(** ** Handlers that start a workflow *)

(** The machine after the workflow function of a new execution returned
    [res] in machine [m2]. *)
Lemma Start_alive_full ctx name inp id m (f : WorkflowFunction) :
  registry ctx !! name = Some f → fuse m = None →
  executions (store m) !! execution_id id (store m) = None →
  ∃ res m2,
    exec (policy ctx) (execution_id id (store m)) 0 (f inp)
      (launch_state (execution_id id (store m)) name inp m) = (Done res, m2) ∧
    fuse m2 = None ∧
    Start ctx name inp id m =
      (Done (inl (execution_id id (store m))),
       {| world := world m2;
          store :=
            {| executions :=
                 <[execution_id id (store m) :=
                     {| workflow_name := name; input := inp;
                        state := match res.2 with
                                 | None => Succeeded res.1
                                 | Some e => Failed e
                                 end |}]> (executions (store m));
               steps := steps (store m2) |};
          fuse := None;
          invocations := invocations m2;
          launches := launches m2;
          sleeps := sleeps m2 |}).
Proof.
  intros Hreg Halive Hrow. remember (execution_id id (store m)) as wid.
  destruct (exec_no_crash (policy ctx) wid 0 (f inp)
              (launch_state wid name inp m) eq_refl) as (res&m2&Hexec&Halive2).
  pose proof (exec_ticks (policy ctx) wid 0 (f inp)
                (launch_state wid name inp m)) as Ht.
  rewrite Hexec in Ht. apply step_ticks_executions in Ht. cbn in Ht.
  exists res, m2. split; [done|]. split; [done|].
  unfold Start. rewrite Hreg, <- Heqwid, Hrow.
  rewrite durable_write_alive by done.
  unfold run_execution. rewrite durable_write_alive by done. cbn.
  unfold create_execution. rewrite Hrow. unfold mark_running. cbn.
  rewrite lookup_insert_eq. cbn. rewrite lookup_insert_eq. cbn.
  unfold set_state. cbn. rewrite insert_insert_eq.
  unfold launch_state in Hexec. unfold note_launch. cbn. rewrite Hexec.
  rewrite durable_write_alive by done. cbn.
  unfold finalize. rewrite Ht, lookup_insert_eq. cbn.
  unfold set_state. cbn. by rewrite Ht, insert_insert_eq.
Qed.

Lemma query_exists_true id w w' :
  query_exists id w = (inl true, w') →
  next_fault w = None ∧ is_Some (conversations w !! id) ∧
  w' = log_effect (ConversationExists id) true w.
Proof.
  unfold query_exists. destruct (next_fault w); [done|].
  intros [= Hb <-]. by apply bool_decide_eq_true in Hb.
Qed.

Lemma SendMessage_started parse p c m id req w :
  fuse m = None → store_ok (store m) →
  parse (param_id c) = Some id → ShouldBindJSON (body c) = inl req →
  query_exists id (world m) = (inl true, w) →
  let wid := execution_id None (store m) in
  let input := {| in_ConversationID := id; in_Content := req_Content req |} in
  ∃ out err m2 m',
    exec p wid 0 (SendMessageWorkflow input)
      (launch_state wid SendMessageWorkflow_name (encode input) (set_world w m))
      = (Done (out, err), m2) ∧
    SendMessage parse {| dbosCtx := NewDBOSContext p |} c m
      = (Some (SendMessage_response out err), m') ∧
    world m' = world m2 ∧ fuse m' = None ∧
    launches m' = launches m ++ [wid] ∧
    executions (store m')
      = <[wid := {| workflow_name := SendMessageWorkflow_name;
                    input := encode input;
                    state := match err with
                             | None => Succeeded (encode out)
                             | Some e => Failed e
                             end |}]> (executions (store m)).
Proof.
  intros Halive Hok Hparse Hbind Hq wid input.
  pose proof (fresh_execution_id (store m)) as Hrow.
  destruct (Start_alive_full (NewDBOSContext p) SendMessageWorkflow_name
              (encode input) None (set_world w m)
              (register SendMessageWorkflow))
    as (res&m2&Hexec&Halive2&Hstart); try done.
  change (execution_id None (store (set_world w m))) with wid in *.
  rewrite exec_register in Hexec. cbn [policy NewDBOSContext] in Hexec.
  destruct (exec p wid 0 (SendMessageWorkflow input) _)
    as [[[out err]|] m2'] eqn:Hexec'; [|done].
  simplify_eq.
  exists out, err, m2,
    (Start (NewDBOSContext p) SendMessageWorkflow_name (encode input) None
       (set_world w m)).2.
  split; [done|].
  pose proof (exec_ticks p wid 0 (SendMessageWorkflow input)
                (launch_state wid SendMessageWorkflow_name (encode input)
                   (set_world w m))) as Ht.
  rewrite Hexec' in Ht. apply step_ticks_launches in Ht.
  split.
  - unfold SendMessage, RunWorkflow. rewrite Hparse, Hbind, Hq.
    cbn [dbosCtx]. fold input. rewrite Hstart.
    unfold GetResultAs, GetResult. cbn. rewrite lookup_insert_eq. cbn.
    destruct err; reflexivity.
  - rewrite Hstart. cbn. split_and!; done.
Qed.

Lemma ShouldBindJSON_ok b req :
  ShouldBindJSON b = inl req →
  b = Fields (Some (req_Content req)) ∧ req_Content req ≠ "".
Proof.
  destruct b as [|[s|]]; cbn; try done. case_decide; [done|].
  by intros [= <-].
Qed.

(** What the workflow run by an accepted request did: the form in which the
    outcomes of [SendMessageWorkflow] reach the handler. *)
Lemma SendMessage_accepted parse p c m id req w :
  fuse m = None → store_ok (store m) →
  parse (param_id c) = Some id → ShouldBindJSON (body c) = inl req →
  query_exists id (world m) = (inl true, w) →
  let wid := execution_id None (store m) in
  let input := {| in_ConversationID := id; in_Content := req_Content req |} in
  ∃ out err m1 m2 m',
    fuse m1 = None ∧ (∀ n, steps (store m1) !! (wid, n) = None) ∧
    messages (world m1) = messages (world m) ∧
    conversations (world m1) = conversations (world m) ∧
    same_env (world m) (world m1) ∧
    exec p wid 0 (SendMessageWorkflow input) m1 = (Done (out, err), m2) ∧
    SendMessage parse {| dbosCtx := NewDBOSContext p |} c m
      = (Some (SendMessage_response out err), m') ∧
    world m' = world m2 ∧ fuse m' = None ∧
    launches m' = launches m ++ [wid] ∧
    executions (store m')
      = <[wid := {| workflow_name := SendMessageWorkflow_name;
                    input := encode input;
                    state := match err with
                             | None => Succeeded (encode out)
                             | Some e => Failed e
                             end |}]> (executions (store m)).
Proof.
  intros Halive Hok Hparse Hbind Hq wid input.
  destruct (SendMessage_started parse p c m id req w)
    as (out&err&m2&m'&Hexec&Hsend&?&?&?&?); try done.
  apply query_exists_true in Hq as (_&_&->).
  exists out, err. eexists. exists m2, m'.
  split_and!; try exact Hexec; try done.
  intros n. cbn. apply store_ok_fresh; [done|]. apply fresh_execution_id.
Qed.

(** X1. In a process that does not crash, a [SendMessage] request is
    answered 200 only if its id parsed, its body had a non-empty [content]
    and the conversation exists; the payload then holds a user message with
    that content and an assistant message, both of this conversation, and
    these two are exactly the rows the request added to [messages]; the
    table [conversations] is unchanged. *)
Theorem SendMessage_ok_persisted parse p c m resp m' :
  fuse m = None → store_ok (store m) →
  SendMessage parse {| dbosCtx := NewDBOSContext p |} c m = (Some resp, m') →
  code resp = 200 →
  ∃ id content user assistant,
    parse (param_id c) = Some id ∧ body c = Fields (Some content) ∧
    content ≠ "" ∧ is_Some (conversations (world m) !! id) ∧
    payload resp
      = json_ChatResponse {| resp_UserMessage := user;
                             resp_AssistantMessage := assistant |} ∧
    ConversationID user = id ∧ Role user = "user" ∧ Content user = content ∧
    ConversationID assistant = id ∧ Role assistant = "assistant" ∧
    ID assistant ≠ ID user ∧
    messages (world m) !! ID user = None ∧
    messages (world m) !! ID assistant = None ∧
    messages (world m')
      = <[ID assistant := row_of assistant]>
          (<[ID user := row_of user]> (messages (world m))) ∧
    conversations (world m') = conversations (world m).
Proof.
  intros Halive Hok Hsend Hcode.
  destruct (parse (param_id c)) as [id|] eqn:Hparse.
  2:{ unfold SendMessage in Hsend. rewrite Hparse in Hsend.
      by simplify_eq. }
  destruct (ShouldBindJSON (body c)) as [req|e] eqn:Hbind.
  2:{ unfold SendMessage in Hsend. rewrite Hparse, Hbind in Hsend.
      by simplify_eq. }
  destruct (query_exists id (world m)) as [r w] eqn:Hq.
  assert (r = inl true) as ->.
  { unfold SendMessage in Hsend. rewrite Hparse, Hbind, Hq in Hsend.
    destruct r as [[|]|]; by simplify_eq. }
  destruct (SendMessage_accepted parse p c m id req w)
    as (out&err&m1&m2&m3&Halive1&Hfresh&Hm1&Hc1&_&Hexec&Hsend'&Hw3&_);
    try done.
  rewrite Hsend' in Hsend. simplify_eq.
  destruct err as [e|]; [done|].
  apply SendMessageWorkflow_outcomes in Hexec
    as (out'&err'&[= <- <-]&_&_&Hconv&_&Hrows); try done.
  cbn in Hrows. destruct Hrows as (?&?&?&?&?&?&?&?&?&Hmsgs).
  apply ShouldBindJSON_ok in Hbind as [Hbody Hne].
  apply query_exists_true in Hq as (_&Hexists&_).
  exists id, (req_Content req), (UserMessage out), (AssistantMessage out).
  rewrite Hw3. split_and!; try done; congruence.
Qed.

(** X2. In a process that does not crash, a [SendMessage] request answered
    with another status than 200 leaves [conversations] unchanged and adds
    no assistant message: [messages] is unchanged, or (status 500) has
    gained exactly the user message, which is not removed again. *)
Theorem SendMessage_failure_rows parse p c m resp m' :
  fuse m = None → store_ok (store m) →
  SendMessage parse {| dbosCtx := NewDBOSContext p |} c m = (Some resp, m') →
  code resp ≠ 200 →
  conversations (world m') = conversations (world m) ∧
  (messages (world m') = messages (world m) ∨
   ∃ id content user,
     parse (param_id c) = Some id ∧ body c = Fields (Some content) ∧
     code resp = 500 ∧
     ConversationID user = id ∧ Role user = "user" ∧ Content user = content ∧
     messages (world m) !! ID user = None ∧
     messages (world m') = <[ID user := row_of user]> (messages (world m))).
Proof.
  intros Halive Hok Hsend Hcode.
  destruct (parse (param_id c)) as [id|] eqn:Hparse.
  2:{ unfold SendMessage in Hsend. rewrite Hparse in Hsend.
      simplify_eq. split; [done|]. by left. }
  destruct (ShouldBindJSON (body c)) as [req|e] eqn:Hbind.
  2:{ unfold SendMessage in Hsend. rewrite Hparse, Hbind in Hsend.
      simplify_eq. split; [done|]. by left. }
  destruct (query_exists id (world m)) as [r w] eqn:Hq.
  destruct (decide (r = inl true)) as [->|Hr].
  2:{ unfold SendMessage in Hsend. rewrite Hparse, Hbind, Hq in Hsend.
      assert (conversations w = conversations (world m) ∧
              messages w = messages (world m)) as [? ?].
      { unfold query_exists in Hq.
        destruct (next_fault (world m)); by simplify_eq. }
      destruct r as [[|]|]; simplify_eq; cbn; split; auto. }
  destruct (SendMessage_accepted parse p c m id req w)
    as (out&err&m1&m2&m3&Halive1&Hfresh&Hm1&Hc1&_&Hexec&Hsend'&Hw3&_);
    try done.
  rewrite Hsend' in Hsend. simplify_eq.
  destruct err as [e|]; [|done].
  apply SendMessageWorkflow_outcomes in Hexec
    as (out'&err'&[= <- <-]&_&_&Hconv&_&_&Hrows); try done.
  apply ShouldBindJSON_ok in Hbind as [Hbody Hne].
  rewrite Hw3. split; [congruence|].
  destruct Hrows as [[_ Hsame]|(?&?&?&?&Hmsgs)].
  - left. congruence.
  - right. exists id, (req_Content req), (UserMessage out).
    split_and!; try done; congruence.
Qed.
Lemma madd_nonneg a b : 0 <= a -> 0 <= b -> madd a b = (a + b) mod PRIME.
Proof. intros Ha Hb. unfold madd. apply Z.rem_mod_nonneg; [lia | reflexivity]. Qed.

Lemma mmul_nonneg a b : 0 <= a -> 0 <= b -> mmul a b = (a * b) mod PRIME.
Proof. intros Ha Hb. unfold mmul. apply Z.rem_mod_nonneg; [nia | reflexivity]. Qed.

Lemma msub_range a b :
  0 <= a < PRIME -> 0 <= b < PRIME -> 0 < msub a b <= PRIME.
Proof. intros Ha Hb. unfold msub. destruct (Z.gtb_spec a b); lia. Qed.

Lemma msub_mod a b : (msub a b) mod PRIME = (a - b) mod PRIME.
Proof.
  unfold msub. destruct (a >? b); [reflexivity |].
  replace (a + PRIME - b) with (a - b + 1 * PRIME) by ring.
  apply Z.mod_add. discriminate.
Qed.

(** Apart from [a = b] the subtraction is the residue the comment promises. *)
Lemma msub_neq a b :
  0 <= a < PRIME -> 0 <= b < PRIME -> a <> b -> msub a b = (a - b) mod PRIME.
Proof.
  intros Ha Hb Hab. rewrite <- msub_mod. symmetry. apply Z.mod_small.
  unfold msub. destruct (Z.gtb_spec a b); lia.
Qed.

Lemma madd_bound a b : - PRIME < madd a b < PRIME.
Proof.
  unfold madd. pose proof (Z.rem_bound_abs (a + b) PRIME).
  assert (PRIME <> 0) by discriminate. unfold PRIME in *. lia.
Qed.

Lemma mmul_bound a b : - PRIME < mmul a b < PRIME.
Proof.
  unfold mmul. pose proof (Z.rem_bound_abs (a * b) PRIME).
  assert (PRIME <> 0) by discriminate. unfold PRIME in *. lia.
Qed.

Lemma mmul_nonneg_range a b : 0 <= a -> 0 <= b -> 0 <= mmul a b < PRIME.
Proof.
  intros Ha Hb. rewrite mmul_nonneg by assumption. apply Z.mod_pos_bound, PRIME_pos.
Qed.

(** The arithmetic stays inside [long long]: one pass of the loop of
    [rkhash_init], and one [rkhash_next]. *)
Lemma rkhash_init_step_fits (h c sum : Z) :
  0 <= h < PRIME -> -128 <= c <= 255 -> - PRIME < sum < PRIME ->
  llong_ok (h * c) /\ llong_ok (mmul h c + sum) /\ llong_ok (h * 256).
Proof.
  intros Hh Hc Hs. pose proof (mmul_bound h c) as Hm.
  unfold llong_ok, PRIME in *. repeat split; nia.
Qed.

═══

ACTIVITY:
Go through the data and copy every line that includes "Hconv".

RESPONSE TO THIS TASK:
    as (out'&err'&[= <- <-]&_&_&Hconv&_&Hrows); try done.
    as (out'&err'&[= <- <-]&_&_&Hconv&_&_&Hrows); try done.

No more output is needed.